▶ What needs to be done: Take the lines below between the one holding "injection Hin as <- <-;" and the one holding "(** X10: [db", inclusive, and copy them exactly. Add nothing.

Extracted data entries:
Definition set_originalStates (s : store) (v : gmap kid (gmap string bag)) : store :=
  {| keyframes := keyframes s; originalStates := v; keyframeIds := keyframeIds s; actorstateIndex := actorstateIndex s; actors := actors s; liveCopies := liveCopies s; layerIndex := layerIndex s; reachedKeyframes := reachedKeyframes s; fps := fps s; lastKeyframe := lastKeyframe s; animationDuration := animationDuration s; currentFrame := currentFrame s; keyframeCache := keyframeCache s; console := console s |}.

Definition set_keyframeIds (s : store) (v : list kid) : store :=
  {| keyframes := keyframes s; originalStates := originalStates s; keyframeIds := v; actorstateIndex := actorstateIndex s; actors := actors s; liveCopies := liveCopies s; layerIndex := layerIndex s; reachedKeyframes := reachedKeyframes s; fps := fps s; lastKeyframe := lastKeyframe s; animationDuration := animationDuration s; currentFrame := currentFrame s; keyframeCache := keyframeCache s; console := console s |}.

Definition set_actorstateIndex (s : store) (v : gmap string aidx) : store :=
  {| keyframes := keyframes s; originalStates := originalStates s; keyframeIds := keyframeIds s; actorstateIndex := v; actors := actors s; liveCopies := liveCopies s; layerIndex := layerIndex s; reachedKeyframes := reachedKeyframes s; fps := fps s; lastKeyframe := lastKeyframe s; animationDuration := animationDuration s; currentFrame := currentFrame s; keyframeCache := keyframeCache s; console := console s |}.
==
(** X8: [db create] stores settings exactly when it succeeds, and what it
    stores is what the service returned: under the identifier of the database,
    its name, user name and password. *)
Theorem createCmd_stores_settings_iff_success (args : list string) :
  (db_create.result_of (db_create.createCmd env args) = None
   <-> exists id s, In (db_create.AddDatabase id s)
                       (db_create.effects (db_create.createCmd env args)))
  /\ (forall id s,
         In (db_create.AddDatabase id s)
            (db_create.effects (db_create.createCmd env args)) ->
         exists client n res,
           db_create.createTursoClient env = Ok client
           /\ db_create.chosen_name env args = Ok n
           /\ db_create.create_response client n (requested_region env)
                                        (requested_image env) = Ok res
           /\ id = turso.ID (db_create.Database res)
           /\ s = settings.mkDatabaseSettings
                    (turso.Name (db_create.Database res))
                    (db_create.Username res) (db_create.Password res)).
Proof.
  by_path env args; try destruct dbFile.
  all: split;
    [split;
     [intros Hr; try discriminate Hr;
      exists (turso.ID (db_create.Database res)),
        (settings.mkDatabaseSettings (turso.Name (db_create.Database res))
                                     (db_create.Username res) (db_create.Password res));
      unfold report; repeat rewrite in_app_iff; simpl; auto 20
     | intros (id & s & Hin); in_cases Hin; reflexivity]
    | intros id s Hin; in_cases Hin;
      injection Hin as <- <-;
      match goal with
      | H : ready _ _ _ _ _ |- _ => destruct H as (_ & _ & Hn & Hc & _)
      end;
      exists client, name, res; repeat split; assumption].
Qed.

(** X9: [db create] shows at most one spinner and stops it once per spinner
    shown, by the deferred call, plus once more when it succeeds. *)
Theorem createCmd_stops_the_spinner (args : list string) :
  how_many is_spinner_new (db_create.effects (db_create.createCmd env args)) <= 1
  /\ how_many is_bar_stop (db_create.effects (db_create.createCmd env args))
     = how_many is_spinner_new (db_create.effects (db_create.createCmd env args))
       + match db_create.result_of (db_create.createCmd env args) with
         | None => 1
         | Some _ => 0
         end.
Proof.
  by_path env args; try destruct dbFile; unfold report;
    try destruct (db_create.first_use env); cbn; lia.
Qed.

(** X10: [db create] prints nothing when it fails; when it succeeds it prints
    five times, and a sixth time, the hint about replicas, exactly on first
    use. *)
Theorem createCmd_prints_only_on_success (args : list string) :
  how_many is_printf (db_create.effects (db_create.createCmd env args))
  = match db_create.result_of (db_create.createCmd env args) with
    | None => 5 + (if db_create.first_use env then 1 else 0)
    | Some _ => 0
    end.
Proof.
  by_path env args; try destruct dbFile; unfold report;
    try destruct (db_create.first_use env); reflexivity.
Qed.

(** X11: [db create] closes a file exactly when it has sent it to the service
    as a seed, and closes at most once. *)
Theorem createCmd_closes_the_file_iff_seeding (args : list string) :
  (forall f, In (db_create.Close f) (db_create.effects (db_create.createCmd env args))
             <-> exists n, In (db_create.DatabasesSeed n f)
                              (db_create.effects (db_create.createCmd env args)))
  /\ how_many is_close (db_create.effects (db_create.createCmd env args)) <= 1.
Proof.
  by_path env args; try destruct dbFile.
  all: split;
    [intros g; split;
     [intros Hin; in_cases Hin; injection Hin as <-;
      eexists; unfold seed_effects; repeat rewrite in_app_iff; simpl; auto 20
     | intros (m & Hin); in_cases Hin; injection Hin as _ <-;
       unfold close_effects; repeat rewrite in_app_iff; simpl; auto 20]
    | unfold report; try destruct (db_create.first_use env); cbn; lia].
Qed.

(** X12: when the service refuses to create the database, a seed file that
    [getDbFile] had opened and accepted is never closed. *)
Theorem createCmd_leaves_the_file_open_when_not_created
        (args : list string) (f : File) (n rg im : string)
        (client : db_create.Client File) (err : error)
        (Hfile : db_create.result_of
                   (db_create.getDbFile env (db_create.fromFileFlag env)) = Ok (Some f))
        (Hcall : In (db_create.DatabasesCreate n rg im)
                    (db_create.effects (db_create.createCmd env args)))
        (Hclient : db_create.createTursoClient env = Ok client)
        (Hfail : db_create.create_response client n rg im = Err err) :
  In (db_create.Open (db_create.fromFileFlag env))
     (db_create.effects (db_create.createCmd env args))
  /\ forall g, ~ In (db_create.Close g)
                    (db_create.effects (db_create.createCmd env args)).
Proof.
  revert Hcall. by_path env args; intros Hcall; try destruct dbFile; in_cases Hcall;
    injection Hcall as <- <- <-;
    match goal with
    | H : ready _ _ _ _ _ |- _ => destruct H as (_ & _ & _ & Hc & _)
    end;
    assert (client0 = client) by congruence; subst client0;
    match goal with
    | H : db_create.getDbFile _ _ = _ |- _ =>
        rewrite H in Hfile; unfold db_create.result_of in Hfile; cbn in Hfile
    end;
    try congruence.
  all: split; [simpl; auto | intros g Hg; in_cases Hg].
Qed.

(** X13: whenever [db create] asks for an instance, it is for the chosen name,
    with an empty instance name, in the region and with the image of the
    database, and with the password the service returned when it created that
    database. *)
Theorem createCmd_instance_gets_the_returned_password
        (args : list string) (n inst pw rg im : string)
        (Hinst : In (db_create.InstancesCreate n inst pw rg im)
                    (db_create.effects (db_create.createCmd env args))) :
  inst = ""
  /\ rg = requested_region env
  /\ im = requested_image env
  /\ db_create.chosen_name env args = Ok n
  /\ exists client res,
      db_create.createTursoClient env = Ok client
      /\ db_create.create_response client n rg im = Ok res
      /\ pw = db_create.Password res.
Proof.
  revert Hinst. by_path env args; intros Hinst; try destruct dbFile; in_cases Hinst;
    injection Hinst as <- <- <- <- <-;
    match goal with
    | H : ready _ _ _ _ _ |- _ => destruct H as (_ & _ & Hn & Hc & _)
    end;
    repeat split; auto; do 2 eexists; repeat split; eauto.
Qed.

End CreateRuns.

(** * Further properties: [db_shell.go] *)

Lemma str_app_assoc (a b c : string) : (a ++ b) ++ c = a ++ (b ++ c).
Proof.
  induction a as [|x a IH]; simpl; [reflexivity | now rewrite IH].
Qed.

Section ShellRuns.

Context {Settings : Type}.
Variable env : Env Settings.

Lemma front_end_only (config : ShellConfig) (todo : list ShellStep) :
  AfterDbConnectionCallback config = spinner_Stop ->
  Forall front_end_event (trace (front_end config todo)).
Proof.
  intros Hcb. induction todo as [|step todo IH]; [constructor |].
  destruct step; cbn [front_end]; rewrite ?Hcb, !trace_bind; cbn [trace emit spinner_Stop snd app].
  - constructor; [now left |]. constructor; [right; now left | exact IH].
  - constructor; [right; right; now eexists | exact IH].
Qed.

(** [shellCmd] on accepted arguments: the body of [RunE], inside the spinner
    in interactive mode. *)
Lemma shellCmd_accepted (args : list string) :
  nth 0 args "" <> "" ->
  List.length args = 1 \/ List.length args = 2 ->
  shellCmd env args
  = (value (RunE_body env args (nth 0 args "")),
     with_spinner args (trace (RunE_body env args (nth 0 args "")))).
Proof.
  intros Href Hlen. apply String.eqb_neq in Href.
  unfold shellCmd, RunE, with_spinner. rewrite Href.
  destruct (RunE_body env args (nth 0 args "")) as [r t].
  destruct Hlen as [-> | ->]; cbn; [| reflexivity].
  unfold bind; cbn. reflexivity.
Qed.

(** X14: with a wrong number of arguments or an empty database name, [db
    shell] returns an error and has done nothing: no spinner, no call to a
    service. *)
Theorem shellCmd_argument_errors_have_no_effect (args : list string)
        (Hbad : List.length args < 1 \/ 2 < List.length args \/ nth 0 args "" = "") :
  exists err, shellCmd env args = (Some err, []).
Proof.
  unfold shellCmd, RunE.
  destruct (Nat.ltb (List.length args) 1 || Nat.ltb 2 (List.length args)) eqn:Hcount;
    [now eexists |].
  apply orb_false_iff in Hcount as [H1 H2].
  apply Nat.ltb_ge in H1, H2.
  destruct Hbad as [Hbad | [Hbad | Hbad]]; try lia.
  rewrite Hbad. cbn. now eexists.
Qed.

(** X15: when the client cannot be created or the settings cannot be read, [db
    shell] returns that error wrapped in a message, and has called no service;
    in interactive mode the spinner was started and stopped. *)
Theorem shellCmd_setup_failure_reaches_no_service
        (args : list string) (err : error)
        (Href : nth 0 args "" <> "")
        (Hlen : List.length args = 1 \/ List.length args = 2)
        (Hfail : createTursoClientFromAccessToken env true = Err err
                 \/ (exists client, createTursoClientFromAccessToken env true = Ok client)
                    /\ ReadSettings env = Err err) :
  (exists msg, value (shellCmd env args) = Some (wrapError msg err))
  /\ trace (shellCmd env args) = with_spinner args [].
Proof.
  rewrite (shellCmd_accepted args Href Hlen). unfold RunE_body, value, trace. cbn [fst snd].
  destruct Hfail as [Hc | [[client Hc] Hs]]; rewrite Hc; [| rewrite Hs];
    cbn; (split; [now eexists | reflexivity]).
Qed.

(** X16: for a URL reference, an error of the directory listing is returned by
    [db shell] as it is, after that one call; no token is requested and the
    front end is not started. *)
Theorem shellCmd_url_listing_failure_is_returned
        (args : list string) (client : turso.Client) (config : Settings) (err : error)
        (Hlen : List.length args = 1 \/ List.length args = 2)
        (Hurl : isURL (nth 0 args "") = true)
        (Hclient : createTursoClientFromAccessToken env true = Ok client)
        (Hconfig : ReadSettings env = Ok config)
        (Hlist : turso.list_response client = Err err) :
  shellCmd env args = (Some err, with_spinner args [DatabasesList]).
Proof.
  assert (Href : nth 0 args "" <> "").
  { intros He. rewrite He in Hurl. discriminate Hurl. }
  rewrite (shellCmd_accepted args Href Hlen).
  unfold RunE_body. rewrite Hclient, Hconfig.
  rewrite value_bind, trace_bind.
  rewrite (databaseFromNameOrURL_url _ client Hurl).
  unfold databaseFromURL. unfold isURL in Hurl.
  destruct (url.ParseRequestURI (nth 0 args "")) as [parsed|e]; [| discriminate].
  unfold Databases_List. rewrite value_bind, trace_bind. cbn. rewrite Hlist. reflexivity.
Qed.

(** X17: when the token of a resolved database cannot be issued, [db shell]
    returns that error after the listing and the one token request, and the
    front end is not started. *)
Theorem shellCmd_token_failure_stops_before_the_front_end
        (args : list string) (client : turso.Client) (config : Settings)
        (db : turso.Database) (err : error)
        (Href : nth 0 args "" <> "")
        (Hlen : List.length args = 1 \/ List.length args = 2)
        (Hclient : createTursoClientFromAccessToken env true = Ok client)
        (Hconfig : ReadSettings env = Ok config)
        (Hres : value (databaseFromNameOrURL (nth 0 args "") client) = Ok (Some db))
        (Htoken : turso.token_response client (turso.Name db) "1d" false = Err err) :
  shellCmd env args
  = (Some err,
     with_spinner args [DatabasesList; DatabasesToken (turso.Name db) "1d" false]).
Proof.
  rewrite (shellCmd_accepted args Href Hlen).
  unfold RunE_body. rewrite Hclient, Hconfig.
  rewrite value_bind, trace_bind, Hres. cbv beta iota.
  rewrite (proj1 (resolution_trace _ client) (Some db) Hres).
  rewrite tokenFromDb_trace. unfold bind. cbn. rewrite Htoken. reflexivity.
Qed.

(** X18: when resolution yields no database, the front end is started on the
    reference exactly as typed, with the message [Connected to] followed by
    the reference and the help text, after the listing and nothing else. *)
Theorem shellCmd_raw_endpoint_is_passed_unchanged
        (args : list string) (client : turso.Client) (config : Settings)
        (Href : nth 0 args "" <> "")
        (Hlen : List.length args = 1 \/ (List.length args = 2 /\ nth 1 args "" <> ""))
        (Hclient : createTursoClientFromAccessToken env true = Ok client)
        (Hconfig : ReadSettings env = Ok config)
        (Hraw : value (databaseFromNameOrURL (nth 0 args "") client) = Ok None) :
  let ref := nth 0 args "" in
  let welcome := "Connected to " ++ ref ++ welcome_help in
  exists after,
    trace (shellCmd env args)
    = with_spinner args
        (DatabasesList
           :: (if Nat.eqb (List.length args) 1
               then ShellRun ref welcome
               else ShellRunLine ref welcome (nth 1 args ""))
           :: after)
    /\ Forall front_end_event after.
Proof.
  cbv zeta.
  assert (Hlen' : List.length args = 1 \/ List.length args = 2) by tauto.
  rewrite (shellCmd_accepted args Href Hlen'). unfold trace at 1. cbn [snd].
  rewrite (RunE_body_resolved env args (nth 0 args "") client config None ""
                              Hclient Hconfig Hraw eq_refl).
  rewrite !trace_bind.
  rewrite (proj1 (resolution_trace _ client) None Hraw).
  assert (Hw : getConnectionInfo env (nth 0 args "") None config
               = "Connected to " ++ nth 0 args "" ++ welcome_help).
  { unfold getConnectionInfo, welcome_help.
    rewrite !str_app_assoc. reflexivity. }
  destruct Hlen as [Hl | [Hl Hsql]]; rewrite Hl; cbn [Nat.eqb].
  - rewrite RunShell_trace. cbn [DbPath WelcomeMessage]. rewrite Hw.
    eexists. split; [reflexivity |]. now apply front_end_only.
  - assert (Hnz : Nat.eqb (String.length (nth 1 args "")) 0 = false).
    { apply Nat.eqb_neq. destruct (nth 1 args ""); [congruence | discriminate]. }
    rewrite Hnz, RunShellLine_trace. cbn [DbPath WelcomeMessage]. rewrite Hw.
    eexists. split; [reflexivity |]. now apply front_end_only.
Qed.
--
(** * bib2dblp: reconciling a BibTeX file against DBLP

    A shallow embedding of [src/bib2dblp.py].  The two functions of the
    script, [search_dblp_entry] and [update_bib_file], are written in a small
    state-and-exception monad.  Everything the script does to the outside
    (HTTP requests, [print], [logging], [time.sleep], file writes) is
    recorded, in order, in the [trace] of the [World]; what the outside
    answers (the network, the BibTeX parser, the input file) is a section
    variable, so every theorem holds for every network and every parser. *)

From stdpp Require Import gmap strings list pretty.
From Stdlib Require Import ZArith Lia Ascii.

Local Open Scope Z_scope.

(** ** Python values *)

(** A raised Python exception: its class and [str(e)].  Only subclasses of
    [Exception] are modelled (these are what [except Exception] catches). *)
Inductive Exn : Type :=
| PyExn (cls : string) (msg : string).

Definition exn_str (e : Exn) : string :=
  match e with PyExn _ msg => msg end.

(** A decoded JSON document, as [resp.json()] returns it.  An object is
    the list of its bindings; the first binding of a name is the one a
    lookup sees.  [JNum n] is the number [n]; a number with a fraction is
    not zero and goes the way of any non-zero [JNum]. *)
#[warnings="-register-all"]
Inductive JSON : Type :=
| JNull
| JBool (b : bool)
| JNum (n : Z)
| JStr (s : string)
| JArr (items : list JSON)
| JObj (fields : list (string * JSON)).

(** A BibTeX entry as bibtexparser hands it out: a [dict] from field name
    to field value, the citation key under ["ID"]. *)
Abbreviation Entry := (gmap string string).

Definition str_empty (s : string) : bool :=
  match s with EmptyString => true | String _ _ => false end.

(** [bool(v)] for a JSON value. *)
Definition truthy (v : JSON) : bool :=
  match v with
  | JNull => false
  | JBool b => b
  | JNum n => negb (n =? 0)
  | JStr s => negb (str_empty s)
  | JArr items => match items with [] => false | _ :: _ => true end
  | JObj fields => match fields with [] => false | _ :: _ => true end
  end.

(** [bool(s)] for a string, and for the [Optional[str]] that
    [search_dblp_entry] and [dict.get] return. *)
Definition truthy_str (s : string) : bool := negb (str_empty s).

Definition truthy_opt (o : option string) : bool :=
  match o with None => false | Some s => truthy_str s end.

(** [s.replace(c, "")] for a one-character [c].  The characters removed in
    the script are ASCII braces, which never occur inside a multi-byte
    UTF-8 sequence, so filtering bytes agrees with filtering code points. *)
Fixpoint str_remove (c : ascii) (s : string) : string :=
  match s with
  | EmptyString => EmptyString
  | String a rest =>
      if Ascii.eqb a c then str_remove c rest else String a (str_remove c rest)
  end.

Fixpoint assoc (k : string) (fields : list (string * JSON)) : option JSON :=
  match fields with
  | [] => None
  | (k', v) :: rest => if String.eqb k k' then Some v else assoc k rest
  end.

▶ Exercise result:
      injection Hin as <- <-;
      match goal with
      | H : ready _ _ _ _ _ |- _ => destruct H as (_ & _ & Hn & Hc & _)
      end;
      exists client, name, res; repeat split; assumption].
Qed.

(** X9: [db create] shows at most one spinner and stops it once per spinner
    shown, by the deferred call, plus once more when it succeeds. *)
Theorem createCmd_stops_the_spinner (args : list string) :
  how_many is_spinner_new (db_create.effects (db_create.createCmd env args)) <= 1
  /\ how_many is_bar_stop (db_create.effects (db_create.createCmd env args))
     = how_many is_spinner_new (db_create.effects (db_create.createCmd env args))
       + match db_create.result_of (db_create.createCmd env args) with
         | None => 1
         | Some _ => 0
         end.
Proof.
  by_path env args; try destruct dbFile; unfold report;
    try destruct (db_create.first_use env); cbn; lia.
Qed.

(** X10: [db create] prints nothing when it fails; when it succeeds it prints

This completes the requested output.